▸ WORK ORDER:
Exactly the lines starting at the line containing "in [chain_parsers/visualsign-near]: the" and ending at the line containing "From S2P Require" are to be written out from the listing below, both included.

====== SUPPLIED ENTRIES ======

(* ===== verification/NearTokens.v ===== *)
(** * NEAR Intents: token metadata

    The registry types of [presets/intents/mod.rs] and the whole of [presets/intents/tokens.rs]
    in [chain_parsers/visualsign-near]: the compiled-in seed table, the lookup that puts the
    metadata of a request over it, and the scaling of amounts. *)

From S2P Require Import Prelude Panic Json Payload Errors Charset DecimalText Builders Lamports PlainText Registry NearText.

(** ** Metadata and where it comes from *)

Inductive TokenProvenance : Type := Seed | RecognizedSigner | UnrecognizedSigner | Unsigned.

#[export] Instance TokenProvenance_eq_dec : EqDecision TokenProvenance.
Proof. solve_decision. Defined.

Definition verified (p : TokenProvenance) : bool :=
  match p with Seed | RecognizedSigner => true | _ => false end.

Definition unverified_cause (p : TokenProvenance) : option string :=
  match p with
  | Seed | RecognizedSigner => None
  | UnrecognizedSigner => Some "unrecognized signer (signature verified, key not enrolled)"
  | Unsigned => Some "unsigned request entry"
  end.

Definition override_subject (p : TokenProvenance) : string :=
  match p with
  | UnrecognizedSigner => "unrecognized signer"
  | Unsigned => "unsigned entry"
  | Seed => "compiled-in seed"
  | RecognizedSigner => "recognized signer"
  end.

Record TokenMeta := MkTokenMeta {
  symbol : string;
  decimals : N;
  provenance : TokenProvenance;
}.

#[export] Instance TokenMeta_eq_dec : EqDecision TokenMeta.
Proof. solve_decision. Defined.

Record NearTokenRegistry := MkNearTokenRegistry { by_asset_id : gmap string TokenMeta }.

Definition NearTokenRegistry_default : NearTokenRegistry := MkNearTokenRegistry ∅.

Definition Reg : Type := LayeredRegistry NearTokenRegistry.

(** ** The seed table *)

Definition SEEDS : list (string * string * N) :=
  [("nep141:wrap.near", "wNEAR", 24%N);
   ("nep141:a0b86991c6218b36c1d19d4a2e9eb0ce3606eb48.factory.bridge.near", "USDC.e", 6%N);
   ("nep141:dac17f958d2ee523a2206206994597c13d831ec7.factory.bridge.near", "USDT.e", 6%N);
   ("nep141:eth.bridge.near", "ETH.e", 18%N);
   ("nep141:eth.omft.near", "ETH", 18%N);
   ("nep141:sol.omft.near", "SOL", 9%N);
   ("nep141:btc.omft.near", "BTC", 8%N);
   ("nep141:nbtc.bridge.near", "NBTC", 8%N);
   ("nep141:pol.omft.near", "POL", 18%N);
   ("nep141:base.omft.near", "ETH.base", 18%N);
   ("nep141:arb.omft.near", "ETH.arb", 18%N);
   ("nep141:eth-0xa0b86991c6218b36c1d19d4a2e9eb0ce3606eb48.omft.near", "USDC", 6%N);
   ("nep141:sol-5ce3bf3a31af18be40ba30f721101b4341690186.omft.near", "USDC.sol", 6%N);
   ("nep141:sol-c800a4bd850783ccb82c2b2c7e84175443606352.omft.near", "USDT.sol", 6%N);
   ("nep141:eth-0xdac17f958d2ee523a2206206994597c13d831ec7.omft.near", "USDT", 6%N)].

Definition MAX_DECIMALS : N := 38.

Definition usable (meta : TokenMeta) : option TokenMeta :=
  if decide (decimals meta ≤ MAX_DECIMALS)%N then Some meta else None.

(** [SEEDS.iter().find(..)]. *)
Definition find_seed (asset_id : string) : option (string * string * N) :=
  List.find (fun s => bool_decide (s.1.1 = asset_id)) SEEDS.

Arguments find_seed : simpl never.

Definition seed_meta (s : string * string * N) : TokenMeta := MkTokenMeta s.1.2 s.2 Seed.

(** [str::split_once] at a character. *)
Fixpoint split_once (sep : Ascii.ascii) (s : string) : option (string * string) :=
  match s with
  | "" => None
  | String c s =>
      if decide (c = sep) then Some ("", s)
      else '(a, b) ← split_once sep s; Some (String c a, b)
  end.

(** The intents verifier ([convert.rs]). *)
Definition INTENTS_RECEIVER : string := "intents.near".

Section tokens.
(** Whether a text parses as a NEP-141 [TokenId] of [defuse-core]. *)
Context (is_nep141 : string → bool).

Definition mt_underlying_nep141 (asset_id : string) : option string :=
  rest ← strip_prefix "nep245:" asset_id;
  '(contract, mt_token_id) ← split_once ":" rest;
  if decide (contract = INTENTS_RECEIVER ∧ is_nep141 mt_token_id = true) then Some mt_token_id
  else None.

(** The recursion of [seeded_decimals] and [resolve], which goes to a shorter id. *)
Fixpoint seeded_decimals_fuel (fuel : nat) (asset_id : string) : option N :=
  match fuel with
  | O => None
  | S fuel =>
      match find_seed asset_id with
      | Some s => Some s.2
      | None => mt_underlying_nep141 asset_id ≫= seeded_decimals_fuel fuel
      end
  end.

Definition seeded_decimals (asset_id : string) : option N :=
  seeded_decimals_fuel (S (String.length asset_id)) asset_id.

Definition registry_lookup (registry : Reg) (asset_id : string) : option TokenMeta :=
  lookup_layered registry (fun r => by_asset_id r !! asset_id).

Fixpoint resolve_fuel (fuel : nat) (asset_id : string) (registry : Reg) : option TokenMeta :=
  match fuel with
  | O => None
  | S fuel =>
      match registry_lookup registry asset_id with
      | Some meta => usable meta
      | None =>
          match find_seed asset_id ≫= (fun s => usable (seed_meta s)) with
          | Some meta => Some meta
          | None => id ← mt_underlying_nep141 asset_id; resolve_fuel fuel id registry
          end
      end
  end.

Definition resolve (asset_id : string) (registry : Reg) : option TokenMeta :=
  resolve_fuel (S (String.length asset_id)) asset_id registry.

Definition format_units {E} (units decimals : N) : result (crash E) string :=
  scale ← u128_pow10 decimals;
  let whole := (Z.of_N units `div` scale)%Z in
  let frac := (Z.of_N units `mod` scale)%Z in
  if decide (frac = 0)%Z then Ok (show_Z whole)
  else
    let frac_str := pad_left (N.to_nat decimals) (show_Z frac) in
    Ok (show_Z whole +:+ "." +:+ strip_trailing "0" frac_str).

(** ** The recursion is bounded by the length of the id *)

Lemma split_once_Some sep s a b : split_once sep s = Some (a, b) → s = a +:+ String sep b.
Proof.
  revert a; induction s as [|c s IH]; intros a; cbn [split_once]; [done|]. case_decide as Hc.
  { intros [= <- <-]. by subst. }
  destruct (split_once sep s) as [[a' b']|] eqn:E; cbn; [|done]. intros [= <- <-].
  by rewrite str_cons_app, (IH a').
Qed.

Lemma mt_underlying_shorter a b :
  mt_underlying_nep141 a = Some b → String.length b < String.length a.
Proof.
  unfold mt_underlying_nep141. intros (r & Hr & ([c t] & Hs & Hb)%bind_Some)%bind_Some.
  case_decide; [|done]. injection Hb as <-.
  apply strip_prefix_Some in Hr as ->. apply split_once_Some in Hs as ->.
  rewrite !length_str_app. cbn. lia.
Qed.

Lemma seeded_fuel n : ∀ m a, String.length a < n → String.length a < m →
  seeded_decimals_fuel n a = seeded_decimals_fuel m a.
Proof.
  induction n as [|n IH]; intros [|m] a Hn Hm; [lia..|]. cbn [seeded_decimals_fuel].
  destruct (find_seed a); [done|]. destruct (mt_underlying_nep141 a) as [b|] eqn:E; [|done].
  apply mt_underlying_shorter in E. cbn [mbind option_bind]. apply IH; lia.
Qed.

Lemma resolve_fuel_eq n registry : ∀ m a, String.length a < n → String.length a < m →
  resolve_fuel n a registry = resolve_fuel m a registry.
Proof.
  induction n as [|n IH]; intros [|m] a Hn Hm; [lia..|]. cbn [resolve_fuel].
  destruct (registry_lookup registry a); [done|]. destruct (find_seed a ≫= _); [done|].
  destruct (mt_underlying_nep141 a) as [b|] eqn:E; [|done].
  apply mt_underlying_shorter in E. cbn [mbind option_bind]. apply IH; lia.
Qed.

(** The equations of the code. *)
Lemma seeded_decimals_eq a :
  seeded_decimals a =
  match find_seed a with
  | Some s => Some s.2
  | None => mt_underlying_nep141 a ≫= seeded_decimals
  end.
Proof.
  unfold seeded_decimals at 1. cbn [seeded_decimals_fuel]. destruct (find_seed a); [done|].
  destruct (mt_underlying_nep141 a) as [b|] eqn:E; [|done]. cbn [mbind option_bind].
  apply mt_underlying_shorter in E. apply seeded_fuel; lia.
Qed.

Lemma resolve_eq a registry :
  resolve a registry =
  match registry_lookup registry a with
  | Some meta => usable meta
  | None =>
      match find_seed a ≫= (fun s => usable (seed_meta s)) with
      | Some meta => Some meta
      | None => id ← mt_underlying_nep141 a; resolve id registry
      end
  end.
Proof.
  unfold resolve at 1. cbn [resolve_fuel]. destruct (registry_lookup registry a); [done|].
  destruct (find_seed a ≫= _); [done|].
  destruct (mt_underlying_nep141 a) as [b|] eqn:E; [|done]. cbn [mbind option_bind].
  apply mt_underlying_shorter in E. apply resolve_fuel_eq; lia.
Qed.

(** Induction along the chain of borrowed ids. *)
Lemma asset_ind (P : string → Prop) :
  (∀ a, (∀ b, mt_underlying_nep141 a = Some b → P b) → P a) → ∀ a, P a.
Proof.
  intros H. apply (well_founded_ind (well_founded_ltof _ String.length)). intros a IH.
  apply H. intros b Hb. apply IH. by apply mt_underlying_shorter.
Qed.

(** ** What a resolution can be *)

(** Metadata that is in the seed table or in a layer of the registry. *)
Definition known_meta (registry : Reg) (meta : TokenMeta) : Prop :=
  (∃ s, s ∈ SEEDS ∧ meta = seed_meta s) ∨ (∃ a, registry_lookup registry a = Some meta).

Lemma find_seed_elem a s : find_seed a = Some s → s ∈ SEEDS ∧ s.1.1 = a.
Proof.
  unfold find_seed. intros [Hin Heq]%List.find_some. apply bool_decide_eq_true in Heq.
  by rewrite list_elem_of_In.
Qed.

Lemma usable_Some m m' : usable m = Some m' ↔ m' = m ∧ (decimals m ≤ MAX_DECIMALS)%N.
Proof. unfold usable. case_decide; naive_solver. Qed.

Lemma resolve_known a registry meta :
  resolve a registry = Some meta → known_meta registry meta ∧ (decimals meta ≤ MAX_DECIMALS)%N.
Proof.
  induction a as [a IH] using asset_ind. rewrite resolve_eq.
  destruct (registry_lookup registry a) as [m|] eqn:El.
  { intros [-> Hd]%usable_Some. split; [|done]. right. by exists a. }
  destruct (find_seed a ≫= _) as [m|] eqn:Es.
  { apply bind_Some in Es as (s & [Hs _]%find_seed_elem & [-> Hd]%usable_Some).
    intros [= <-]. split; [|done]. left. by exists s. }
  intros (b & Hb & Hm)%bind_Some. by eapply IH.
Qed.

Lemma seeds_checked :
  Forall (fun s => line s.1.2 ∧ s.1.2 ≠ "" ∧ (s.2 ≤ MAX_DECIMALS)%N) SEEDS ∧
  NoDup (fst ∘ fst <$> SEEDS) ∧ NoDup (snd ∘ fst <$> SEEDS).
Proof. by_decision. Qed.

(** The ids of a curated balance: its own, and that of the balance in the intents contract. *)
Definition asset_of (b a : string) : Prop :=
  a = b ∨ (a = "nep245:intents.near:" +:+ b ∧ is_nep141 b = true).

Lemma find_seed_of s : s ∈ SEEDS → find_seed s.1.1 = Some s.
Proof.
  intros Hs. assert (Forall (fun s => find_seed s.1.1 = Some s) SEEDS) as Hall by by_decision.
  rewrite Forall_forall in Hall. by apply Hall.
Qed.

Lemma find_seed_alias b : find_seed ("nep245:intents.near:" +:+ b) = None.
Proof.
  destruct (find_seed _) as [s|] eqn:Hs; [|done]. apply find_seed_elem in Hs as [Hin Heq].
  assert (Forall (fun s => starts_with "nep141:" s.1.1 = true) SEEDS) as Hall by by_decision.
  rewrite Forall_forall in Hall. apply Hall in Hin. rewrite Heq in Hin. discriminate Hin.
Qed.

Lemma alias_underlying b :
  is_nep141 b = true → mt_underlying_nep141 ("nep245:intents.near:" +:+ b) = Some b.
Proof.
  intros Hb. unfold mt_underlying_nep141.
  change ("nep245:intents.near:" +:+ b) with ("nep245:" +:+ ("intents.near:" +:+ b)).
  rewrite strip_prefix_app. cbn [mbind option_bind].
  change (split_once ":" ("intents.near:" +:+ b)) with (Some (INTENTS_RECEIVER, b)).
  cbn [mbind option_bind]. by rewrite decide_True.
Qed.

(** Both ids count as curated. *)
Lemma curated_decimals s a : s ∈ SEEDS → asset_of s.1.1 a → seeded_decimals a = Some s.2.
Proof.
  intros Hs%find_seed_of. assert (seeded_decimals s.1.1 = Some s.2) as Hsd
    by by rewrite seeded_decimals_eq, Hs.
  intros [-> |[-> Hb]]; [done|].
  by rewrite seeded_decimals_eq, find_seed_alias, alias_underlying.
Qed.

(** What a curated asset resolves to: what the registry has for the id, else what it has for the
    balance the id names, else the seed. *)
Lemma curated_resolve s a registry :
  s ∈ SEEDS → asset_of s.1.1 a →
  resolve a registry =
  match registry_lookup registry a with
  | Some m => usable m
  | None =>
      match registry_lookup registry s.1.1 with
      | Some m => usable m
      | None => Some (seed_meta s)
      end
  end.
Proof.
  intros Hs. assert (usable (seed_meta s) = Some (seed_meta s)) as Hu.
  { apply usable_Some. split; [done|]. destruct seeds_checked as [Hall _].
    rewrite Forall_forall in Hall. by apply (Hall s Hs). }
  apply find_seed_of in Hs.
  assert (resolve s.1.1 registry =
    match registry_lookup registry s.1.1 with Some m => usable m | None => Some (seed_meta s) end)
    as Hb by (rewrite resolve_eq, Hs; cbn [mbind option_bind]; by rewrite Hu).
  intros [-> |[-> Hn]]; [rewrite Hb; by destruct (registry_lookup registry _)|].
  rewrite resolve_eq, find_seed_alias, alias_underlying by done. cbn [mbind option_bind].
  by rewrite Hb.
Qed.

(** A curated asset has the decimals and the symbol of its seed, unless the registry names
    one of the ids it is reached through. *)
Lemma seeded_resolve a d registry :
  seeded_decimals a = Some d →
  (∀ b, seeded_decimals b = Some d → registry_lookup registry b = None) →
  ∃ s, s ∈ SEEDS ∧ s.2 = d ∧ resolve a registry = Some (seed_meta s).
Proof.
  induction a as [a IH] using asset_ind. intros Ha Hr. rewrite resolve_eq, (Hr a Ha).
  rewrite seeded_decimals_eq in Ha. destruct (find_seed a) as [s|] eqn:Es.
  - injection Ha as <-. apply find_seed_elem in Es as [Hs _]. exists s.
    split; [done|]. split; [done|]. cbn [mbind option_bind]. unfold usable.
    rewrite decide_True; [done|]. destruct seeds_checked as [Hall _].
    rewrite Forall_forall in Hall. by apply (Hall s Hs).
  - apply bind_Some in Ha as (b & Hb & Hd).
    destruct (IH b Hb Hd Hr) as (s & Hs & Hsd & Hres). exists s. split; [done|].
    split; [done|]. cbn [mbind option_bind]. by rewrite Hb.
Qed.
End tokens.

(** ** Amounts *)

Lemma format_units_Ok {E} u d :
  (d ≤ MAX_DECIMALS)%N → format_units (E:=E) u d = Ok (fixed_text u (10 ^ Z.of_N d) d).
Proof.
  intros Hd. unfold format_units. rewrite u128_pow10_Ok by done. cbn [mbind result_bind].
  unfold fixed_text. by case_decide.
Qed.

Lemma format_units_line {E} u d t : (d ≤ MAX_DECIMALS)%N → format_units (E:=E) u d = Ok t → line t.
Proof.
  intros Hd. rewrite format_units_Ok by done. intros [= <-].
  apply signed_proper_line, fixed_text_proper, Z.pow_pos_nonneg; lia.
Qed.

(** ** Properties *)

(** An amount is shown exactly: for any scale the parser uses, the decimal text of
    [format_units] reads back as the number of base units, so two amounts with one text and
    one scale are equal; the builders accept the text. *)
Theorem format_units_exact {E} u d :
  (d ≤ MAX_DECIMALS)%N →
  ∃ t, format_units (E:=E) u d = Ok t ∧ read_units d t = Z.of_N u ∧ signed_proper t.
Proof.
  intros Hd. eexists. rewrite format_units_Ok by done. split; [done|].
  split; [apply read_fixed_text|]. apply fixed_text_proper, Z.pow_pos_nonneg; lia.
Qed.

Lemma format_units_exact_witness :
  ∃ t, format_units (E:=()) 1500000 6 = Ok t ∧ read_units 6 t = 1500000%Z ∧ signed_proper t.
Proof. apply (format_units_exact (E:=()) 1500000 6). by vm_compute. Defined.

======

▸ WRITTEN SOLUTION:
    in [chain_parsers/visualsign-near]: the compiled-in seed table, the lookup that puts the
    metadata of a request over it, and the scaling of amounts. *)

From S2P Require Import Prelude Panic Json Payload Errors Charset DecimalText Builders Lamports PlainText Registry NearText.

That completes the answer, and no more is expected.